Experimental Investigation of the Effect of a Combination of Active and Passive Cooling Mechanism on the Thermal Characteristics and Efficiency of Solar PV Module
Ephraim Bonah Agyekum,
Seepana PraveenKumar,
Naseer T. Alwan,
Vladimir Ivanovich Velkin,
Sergey E. Shcheklein,
Salam J. Yaqoob
Affiliations
Ephraim Bonah Agyekum
Department of Nuclear and Renewable Energy, Ural Federal University named after the First President of Russia Boris Yeltsin, 620002 Ekaterinburg, Russia
Seepana PraveenKumar
Department of Nuclear and Renewable Energy, Ural Federal University named after the First President of Russia Boris Yeltsin, 620002 Ekaterinburg, Russia
Naseer T. Alwan
Department of Nuclear and Renewable Energy, Ural Federal University named after the First President of Russia Boris Yeltsin, 620002 Ekaterinburg, Russia
Vladimir Ivanovich Velkin
Department of Nuclear and Renewable Energy, Ural Federal University named after the First President of Russia Boris Yeltsin, 620002 Ekaterinburg, Russia
Sergey E. Shcheklein
Department of Nuclear and Renewable Energy, Ural Federal University named after the First President of Russia Boris Yeltsin, 620002 Ekaterinburg, Russia
Salam J. Yaqoob
Department of Research and Education, Authority of the Popular Crowd, Baghdad 10001, Iraq
A photovoltaic (PV) module’s electrical efficiency depends on the operating temperature of the cell.

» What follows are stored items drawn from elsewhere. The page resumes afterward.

Lemma locked_spec p o e s h (Q : bool -> S -> history C -> Prop) :
  owns s o -> 1 <= p <= 2 -> Q (negb (used o p)) s h ->
  wp (if negb (timer_lock (part s) =? 0) then ret true
      else let! x := load_hw p in ret (negb (status x =? TIMER_USED))) e s h Q total.
Proof.
  intros Ho Hp HQ. destruct (owns_used s o p Ho Hp) as (x & Hx & _ & _ & _ & Hu).
  assert (Hl := Ho). destruct Hl as [-> _]. cbn [timer_lock table_of Z.eqb negb].
  apply wp_bind. eapply wp_load_hw; [exact Hx|]. apply wp_ret. by rewrite Hu.
Qed.
Lemma start_spec o p period mode e s h :
  owns s o -> op_ok (Start p period mode) ->
  wp (run_op (Start p period mode)) e s h
    (fun r s' _ => s' = s /\ op_result (Start p period mode) o r o) total.
Proof.
  intros Ho (Hp & Hper & Hmode). cbn [run_op op_result]. unfold timer_start, timer_statics.
  apply wp_bind, wp_getp. apply wp_bind. apply (locked_spec p o); [exact Ho|done|].
  destruct (used o p); cbn [negb]; [|by apply wp_ret].
  unfold TIMER_MODE_ONE_SHOOT. destruct ((period =? 0) || (1 <? mode)); cbn [orb]; [by apply wp_ret|].
  destruct (owns_used s o p Ho Hp) as (x & Hx & Hr & _).
  apply wp_bind. eapply wp_load_hw; [exact Hx|]. cbv zeta. rewrite Hr.
  assert (0 <= rate o * period < 2 ^ 64) as Hb by (unfold rate, is_u32 in *; destruct (slow o); lia).
  rewrite (u64_id _ Hb). destruct (0xffffffff <? rate o * period); [by apply wp_ret|].
  unfold set_bits_of, timer_wait_clear, update. fw_steps.
  eapply wp_mono; [apply poll_spec|]. intros r s1 h1 [-> (vs & _ & Hpoll)].
  assert (done_or_late r) as Hr1 by (destruct Hpoll as [[-> _]|[-> _]]; [by left|by right]). clear vs Hpoll.
  destruct (Z.eqb_spec r OK) as [->|]; cbn [negb]; [|by apply wp_ret].
  fw_steps. eapply wp_mono; [by apply (ack_spec p x)|]. intros r s2 h2 [-> Hr2].
  destruct (Z.eqb_spec r OK) as [->|]; cbn [negb]; [|by apply wp_ret].
  unfold interrupt_enable, intc_enable_interrupt, INF. fw_steps. by rewrite Z.eqb_refl; fw_steps.
Qed.
(** The buffer after [n] parameters. *)
Lemma stored_words p n capacity m : capacity_ok capacity m -> 0 <= n ->
  store_words (Z.of_nat 0) capacity (words (p + 2) (Z.to_nat n)) (with_count (count_at p) (header_of (stream p) m))
  = received p (2 + Z.to_nat n) capacity m.
Proof.
  intros Hc Hn. unfold store_words. unfold capacity_ok in Hc. cbn [Nat.add received]. rewrite Z2Nat.id by done.
  destruct m as [st at_ ty re ct [l|]]; [|done]. cbn [paras option_map] in *.
  unfold with_paras, with_count, header_of, with_header; cbn [m_state m_attr m_type m_result m_count paras option_map].
  do 2 f_equal. rewrite put_words_eq by lia. unfold overwrite, words.
  assert (Z.to_nat (Z.min n capacity) = min (Z.to_nat capacity) (Z.to_nat n)) as -> by lia.
  rewrite Nat.sub_0_r, firstn_map, take_seq, !length_map, !length_seq. cbn [take app Nat.add].
  by rewrite (Nat.min_comm (Z.to_nat n)).
Qed.

Lemma decoded_received p capacity m : decoded p capacity m = received p (2 + Z.to_nat (count_at p)) capacity m.
Proof. assert (H := count_at_range p). unfold decoded. cbn [Nat.add received]. by rewrite Z2Nat.id by lia. Qed.
(* ===== verification/WakeupProps.v ===== *)
(** * Wake-up sources are a set of armed interrupts
    (src/ar100s/service/standby/wakeup_source.c)

    The abstract state says of each wake-up interrupt whether it is off,
    armed, or has fired; requests and interrupts are its transitions, and the
    service table, the enable bytes and the wake-up mask follow it. *)

From Stdlib Require Import String.
From S2P Require Import Prelude Machine Console Firmware Intc IntcProps Cpucfg CpucfgProps Prcm PrcmProps.
From S2P Require Import Ticks Timer TimerProps Msgbox Wakeup.

Local Open Scope list_scope.
Local Open Scope Z_scope.
Local Open Scope mach_scope.

(** ** Routes *)

(** The shared interrupts that can wake the system, and the interrupt of this
    core each arrives on. *)
Definition routes : list (Z * Z) :=
  [(157, 16); (158, 16); (159, 16); (160, 16); (196, 24); (197, 25); (198, 26); (199, 27); (200, 28); (206, 34)].
Definition wake_irqs : list Z := [16; 24; 25; 26; 27; 28; 34].

Fixpoint first_route (p : Z * Z -> bool) (l : list (Z * Z)) : option (Z * Z) :=
  match l with [] => None | r :: l => if p r then Some r else first_route p l end.
Definition irq_of (root : Z) : option Z := snd <$> first_route (fun r => r.1 =? root) routes.
Definition root_of (irq : Z) : option Z := fst <$> first_route (fun r => r.2 =? irq) routes.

Electrical efficiency reduces with increasing PV module temperature which is one of the drawbacks of this technology. This is due to the negative temperature coefficient of a PV module which decreases its voltage significantly while the current increases slightly. This study combines both active and passive cooling mechanisms to improve the electrical output of a PV module. A heat sink made up of aluminum fins and an ultrasonic humidifier were used to cool the panel. The ultrasonic humidifier was used to generate a humid environment at the rear side of the PV module. The cooling process in the study was able to reduce the temperature of the panel averagely by 14.61 °C. This reduction led to a 6.8% improvement in the electrical efficiency of the module. The average power of 12.23 W was recorded for the cooled panel against 10.87 W for the referenced module. In terms of water consumption, a total of 1.5 L was approximately consumed during the whole experimental process due to evaporation. In effect, the proposed cooling approach was demonstrated as effective.